Scan the records below and copy every line that contains the string "returns".

#### Excerpts from a dataset
--

Lemma create_image_size_and_transform_witness :
  let w := placement_world (Some [shape "cat"]) in
  let props :=
    {| pageObjectId := "p1";
       size := {| height := {| magnitude := 4000000; dim_unit := "EMU" |};
                  width := {| magnitude := 4000000; dim_unit := "EMU" |} |};
       transform := {| scaleX := Float 1.8; scaleY := Float 1.8;
                       translateX := Int 1100000; translateY := Int (-500000);
                       tr_unit := "EMU" |} |} in
  let rs := [deleteObject "cat"; createImage "cat" demo_url props] in
  rs ∈ batches (trace (demo_place demo_url w))
  /\ createImage "cat" demo_url props ∈ rs
  /\ height (size props) = {| magnitude := 4000000; dim_unit := "EMU" |}
  /\ width (size props) = {| magnitude := 4000000; dim_unit := "EMU" |}
  /\ transform props = {| scaleX := Float 1.8; scaleY := Float 1.8;
                          translateX := Int 1100000; translateY := Int (-500000);
                          tr_unit := "EMU" |}.
Proof.
  intros w props rs.
  assert (E : batches (trace (demo_place demo_url w)) = [rs]) by (vm_compute; reflexivity).
  assert (H1 : rs ∈ batches (trace (demo_place demo_url w)))
    by (rewrite E; apply list_elem_of_here).
  assert (H2 : createImage "cat" demo_url props ∈ rs)
    by (apply list_elem_of_further, list_elem_of_here).
  split; [exact H1 |]. split; [exact H2 |].
  exact (create_image_size_and_transform "pres" demo_credentials demo_url "cat" "p1"
           (Float 1.8) (Float 1.8) (Int 1100000) (Int (-500000)) w rs "cat" demo_url
           props H1 H2).
Defined.
(** * qlbridge: the expression VM, the SQL row evaluator and the schema registry

    A shallow embedding of [vm/vm.go], [vm/sqlvm.go] and of the table-name
    bookkeeping of the [schema] package, followed by the properties of the
    specification that were checked against them.

    Conventions.
    - [int64] values are integers of [Z] kept in the signed 64-bit range by
      [wrap64]; [float64] values are Rocq's primitive binary64 floats.
    - A Go function that may panic returns an [outcome]; [Panic] carries the
      panic value so that [errRecover] can tell a [runtime.Error] from an
      ordinary [error].
    - The walkers of [vm.go] are declared to return [(value.Value, error)] but
      several of them still write the boolean [ok] of an earlier revision in
      the second position.  The second component is therefore an [errflag],
      which keeps the literal the source writes ([nil], an error, [true] or
      [false]); [failed] is the one place where [err != nil] and [!ok] are
      given their meaning.
    - Code outside the sources is a parameter: the packages [value] and
      [glob] are the class [ValuePkg], Go's [strings.ToLower] the class
      [StringsPkg], [hash/fnv] an argument of [AddTable].
    - Logging calls ([u.Warnf], [u.Debugf], ...) have no effect on results and
      are left out; the text that [fmt.Errorf] formats from its operands is
      shortened to the constant part of the message. *)

From Stdlib Require Import ZArith Lia Bool List String Ascii Floats.
From stdpp Require Import gmap strings.
Import ListNotations.

Set Warnings "-register-all".

Local Open Scope string_scope.
Local Open Scope Z_scope.

(** ** Panics *)

Inductive PanicValue : Type :=
| RuntimeError (msg : string)   (* a value implementing [runtime.Error] *)
| ErrorPanic (msg : string)     (* any other [error] *)
| OtherPanic (msg : string).    (* a panic value that is not an [error] *)

Inductive outcome (A : Type) : Type :=
| Ret (a : A)
| Panic (p : PanicValue).
Arguments Ret {A} a.
Arguments Panic {A} p.

Definition bind {A B : Type} (c : outcome A) (k : A -> outcome B) : outcome B :=
  match c with
  | Ret a => k a
  | Panic p => Panic p
  end.

Notation "'do' x <- c ; k" := (bind c (fun x => k))
  (at level 10, x name, c at level 100, k at level 200).
Notation "'do' ' pat <- c ; k" := (bind c (fun x => match x with pat => k end))
  (at level 10, pat pattern, c at level 100, k at level 200).

Definition panics {A : Type} (c : outcome A) : bool :=
  match c with
  | Ret _ => false
  | Panic _ => true
  end.
(** * contentful-webhook-listener: the request handler of [index.js]

    A shallow embedding of the Express handler registered with
    [app.all('/')] and of the three functions it chains, [getUserId],
    [getUserName] and [postToSlack], followed by the properties of the
    notification pipeline.

    - JavaScript values are a small inductive type, with the conversions
      the handler relies on (ToString, ToPrimitive, [==], [+], property
      reads, [for ... in]) written out, exceptions included.
    - The module-level variables of line 31 are a record inside the world;
      every function reads and writes them through a state monad, as the
      source does through its closure.
    - A [throw] and a rejected promise are the error branch of that monad.
      An exception thrown by the handler outside its promise chain is the
      error branch of the handler itself.
    - The outside world (the two Contentful endpoints and the Slack
      webhook) is a function from the traffic so far and the outbound call
      to its answer; the traffic and the console are recorded.
    - A request is run to completion before the next one starts: the
      promise chain is awaited in place. *)

From Stdlib Require Import String Ascii List Bool Arith Lia.
From Stdlib Require Import Decimal DecimalString.
Import ListNotations.
Local Open Scope list_scope.
Local Open Scope string_scope.

Set Implicit Arguments.
Set Warnings "-register-all".
(** C9. The configuration tier swallows every exception.  (i) Whatever the
    store, the compute function returns the dictionary of the three
    resolved parameters and leaves the store alone; a configuration lookup
    enters it only through the fallback, which maps any raised exception,
    of whatever class, to the compiled default.  (ii) So with no
    constructor argument and a configuration lookup that raises, each
    parameter is the compiled default.  (iii) The only exceptions the
    compute function can raise are those of the arithmetic on the resolved
    values; none comes from the configuration. *)
Theorem config_tier_never_raises `{Imports} :
  (forall parent self key st,
     _get_vol_target parent key self st
     = (vol_target_dict (resolved_percentage_vol_target parent self)
                        (resolved_notional_trading_capital parent self)
                        (resolved_base_currency parent self), st)) /\
  (forall parent self e,
     (_passed_percentage_vol_target self = VNone ->
      config_parameters parent "percentage_vol_target" = Raise e ->
      resolved_percentage_vol_target parent self
      = percentage_vol_target system_defaults) /\
     (_passed_notional_trading_capital self = VNone ->
      config_parameters parent "notional_trading_capital" = Raise e ->
      resolved_notional_trading_capital parent self
      = notional_trading_capital system_defaults) /\
     (_passed_base_currency self = VNone ->
      config_parameters parent "base_currency" = Raise e ->
      resolved_base_currency parent self = base_currency system_defaults)) /\
  (forall parent self key st e st',
     _get_vol_target parent key self st = (Raise e, st') ->
     e = TypeError \/ e = ZeroDivisionError) /\
  (forall parent self st e1 e2 e3 (pct capital : float),
     _passed_percentage_vol_target self = VNone ->
     _passed_notional_trading_capital self = VNone ->
     _passed_base_currency self = VNone ->
     config_parameters parent "percentage_vol_target" = Raise e1 ->
     config_parameters parent "notional_trading_capital" = Raise e2 ->
     config_parameters parent "base_currency" = Raise e3 ->
     percentage_vol_target system_defaults = VFloat pct ->
     notional_trading_capital system_defaults = VFloat capital ->
     (sqrt BUSINESS_DAYS_IN_YEAR =? 0)%float = false ->
     cache st !! ("_vol_target", ALL_KEYNAME) = None ->
     exists d st',
       get_daily_cash_vol_target parent self st = (Ok d, st') /\
       py_getitem d "percentage_vol_target" = Ok (VFloat pct) /\
       py_getitem d "notional_trading_capital" = Ok (VFloat capital) /\
       py_getitem d "base_currency" = Ok (base_currency system_defaults)).
Proof.
  split; [|split; [|split]].
  - intros. apply _get_vol_target_eq.
  - intros parent self e.
    unfold resolved_percentage_vol_target, resolved_notional_trading_capital,
      resolved_base_currency.
    repeat split; intros -> ->; reflexivity.
  - intros parent self key st e st' Hv. rewrite _get_vol_target_eq in Hv.
    unfold vol_target_dict in Hv.
    assert (forall a b x, py_mul a b = Raise x -> x = TypeError) as Hmul.
    { intros a b x. destruct a, b; simpl; intros; by simplify_eq. }
    assert (forall a b x, py_div a b = Raise x ->
                          x = TypeError \/ x = ZeroDivisionError) as Hdiv.
    { intros a b x. destruct a, b; simpl; try (intros; simplify_eq; by left).
      destruct (_ =? _)%float; intros; simplify_eq. by right. }
    destruct (py_mul _ _) as [p|x] eqn:E1.
    + destruct (py_div p _) as [a|x] eqn:E2.
      * destruct (py_div a _) as [d|x] eqn:E3; [by simplify_eq|].
        simplify_eq. by eapply Hdiv.
      * simplify_eq. by eapply Hdiv.
    + simplify_eq. left. by eapply Hmul.
  - intros parent self st e1 e2 e3 pct capital Hp1 Hp2 Hp3 Hc1 Hc2 Hc3
      Hd1 Hd2 Hroot Hmiss.
    assert (vol_target_dict (resolved_percentage_vol_target parent self)
              (resolved_notional_trading_capital parent self)
              (resolved_base_currency parent self)
            = vol_target_dict (VFloat pct) (VFloat capital)
                (base_currency system_defaults)) as Hres.
    { unfold resolved_percentage_vol_target, resolved_notional_trading_capital,
        resolved_base_currency.
      by rewrite Hp1, Hp2, Hp3, Hc1, Hc2, Hc3, Hd1, Hd2. }
    eexists _, _. split.
    + apply get_daily_cash_vol_target_miss; [done|].
      rewrite Hres. by apply vol_target_dict_floats.
    + split; [reflexivity|]. split; reflexivity.
Qed.

Lemma config_tier_never_raises_witness :
  let m := @get_daily_cash_vol_target Example.imports
             Example.system_without_parameters Example.stage empty_store in
  m.1 = Ok (returned m VNone) /\
  @resolved_notional_trading_capital Example.imports
    Example.system_without_parameters Example.stage = VFloat 1000000 /\
  py_getitem (returned m VNone) "percentage_vol_target" = Ok (VFloat 16) /\
  py_getitem (returned m VNone) "base_currency" = Ok (VStr "USD") /\
  (@_get_vol_target Example.imports Example.system "all"
     (__init__ (VStr "ten") VNone VNone) empty_store).1 = Raise TypeError.
Proof.
  intros m.
  destruct (@config_tier_never_raises Example.imports) as (_ & W2 & W3 & W4).
  destruct (W4 Example.system_without_parameters Example.stage empty_store
              (AttributeError "parameters") (AttributeError "parameters")
              (AttributeError "parameters") 16%float 1000000%float
              eq_refl eq_refl eq_refl eq_refl eq_refl eq_refl eq_refl eq_refl
              eq_refl eq_refl) as (d & st' & E & Hpct & _ & Hcur).
  split; [by_eval|]. split.
  { exact (proj1 (proj2 (W2 Example.system_without_parameters Example.stage
                           (AttributeError "parameters"))) eq_refl eq_refl). }
  assert (returned m VNone = d) as ->.
  { unfold returned, m. by rewrite E. }
  split; [exact Hpct|]. split.
  - rewrite Hcur. reflexivity.
  - destruct (W3 Example.system (__init__ (VStr "ten") VNone VNone) "all"
                empty_store TypeError empty_store) as [_|Hz]; [|by_eval|done].
    by_eval.
Defined.

(** ** First accesses of the series accessors *)

Section Sizing.
Context `{Imports}.
Implicit Types (system parent : System) (self : PositionSizing).

Ltac run_monad :=
  unfold mbind, M_bind, bind, lift, mret, M_ret, ret.

Lemma get_instrument_currency_vol_miss parent self code st bv st1 pv r :
  cache st !! ("_instrument_currency_vol", code) = None ->
  get_block_value parent self code
    (Store (cache st) (("_instrument_currency_vol", code) :: calls st))
  = (Ok bv, st1) ->
  rawdata_get_daily_percentage_volatility parent code = Ok pv ->
  filled_product bv (VFrame pv) (true, false) "icv" = Ok r ->
  get_instrument_currency_vol parent self code st
  = (Ok r, Store (<[("_instrument_currency_vol", code) := r]> (cache st1))
                 (calls st1)).
Proof.
  intros Hmiss Hbv Hpv Hr. unfold get_instrument_currency_vol.
  rewrite calc_or_cache_miss by done. apply on_miss_Ok_intro.
  unfold _get_instrument_currency_vol, get_price_volatility.
  rewrite (bind_Ok _ _ _ _ _ Hbv). run_monad. rewrite Hpv.
  unfold filled_product in Hr. revert Hr. run_monad. unfold result_bind.
  destruct (multiply_df_single_column _ _ _) as [m|e]; [|done]. by intros ->.
Qed.

Lemma get_instrument_value_vol_miss parent self code st icv st1 fx st2 r :
  cache st !! ("_instrument_value_vol", code) = None ->
  get_instrument_currency_vol parent self code
    (Store (cache st) (("_instrument_value_vol", code) :: calls st))
  = (Ok icv, st1) ->
  get_fx_rate parent self code st1 = (Ok fx, st2) ->
  filled_product icv fx (false, true) "ivv" = Ok r ->
  get_instrument_value_vol parent self code st
  = (Ok r, Store (<[("_instrument_value_vol", code) := r]> (cache st2))
                 (calls st2)).
Proof.
  intros Hmiss Hicv Hfx Hr. unfold get_instrument_value_vol.
  rewrite calc_or_cache_miss by done. apply on_miss_Ok_intro.
  unfold _get_instrument_value_vol.
  rewrite (bind_Ok _ _ _ _ _ Hicv), (bind_Ok _ _ _ _ _ Hfx).
  unfold filled_product in Hr. revert Hr. run_monad. unfold result_bind.
  destruct (multiply_df_single_column _ _ _) as [m|e]; [|done]. by intros ->.
Qed.

Lemma get_volatility_scalar_miss parent self code st ivv st1 d st2 c :
  cache st !! ("_vol_scalar", code) = None ->
  get_instrument_value_vol parent self code
    (Store (cache st) (("_vol_scalar", code) :: calls st))
  = (Ok (VFrame ivv), st1) ->
  get_daily_cash_vol_target parent self st1 = (Ok d, st2) ->
  py_getitem d "daily_cash_vol_target" = Ok (VFloat c) ->
  let r := VFrame (Frame "vol_scalar"
             (map (fun row => (row.1, (c / row.2)%float)) (rows ivv))) in
  get_volatility_scalar parent self code st
  = (Ok r, Store (<[("_vol_scalar", code) := r]> (cache st2)) (calls st2)).
Proof.
  intros Hmiss Hivv Hd Hc r. unfold get_volatility_scalar.
  rewrite calc_or_cache_miss by done. apply on_miss_Ok_intro.
  unfold _get_volatility_scalar.
  rewrite (bind_Ok _ _ _ _ _ Hivv), (bind_Ok _ _ _ _ _ Hd).
  run_monad. by rewrite Hc.
Qed.

Lemma get_subsys_position_miss parent self code st vs st1 fc r :
  cache st !! ("_subsys_position", code) = None ->
  get_volatility_scalar parent self code
    (Store (cache st) (("_subsys_position", code) :: calls st))
  = (Ok vs, st1) ->
  combForecast_get_combined_forecast parent code = Ok fc ->
  position_formula vs (VFrame fc) (average_absolute_forecast system_defaults)
  = Ok r ->
  get_subsys_position parent self code st
  = (Ok r, Store (<[("_subsys_position", code) := r]> (cache st1)) (calls st1)).
Proof.
  intros Hmiss Hvs Hfc Hr. unfold get_subsys_position.
  rewrite calc_or_cache_miss by done. apply on_miss_Ok_intro.
  unfold _get_subsys_position, get_combined_forecast.
  rewrite (bind_Ok _ _ _ _ _ Hvs). run_monad. rewrite Hfc.
  unfold position_formula in Hr. revert Hr. run_monad. unfold result_bind.
  destruct (multiply_df_single_column _ _ _) as [m|e]; [|done].
  destruct (py_div m _) as [q|e]; [|done]. by intros ->.
Qed.

Lemma map_zip_with {A B C D} (f : C -> D) (g : A -> B -> C) l k :
  map f (zip_with g l k) = zip_with (fun a b => f (g a b)) l k.
Proof.
  revert k. induction l as [|a l IH]; intros [|b k]; simpl; [done..|].
  by rewrite IH.
Qed.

--

#### Task response
    - A Go function that may panic returns an [outcome]; [Panic] carries the
    store, the compute function returns the dictionary of the three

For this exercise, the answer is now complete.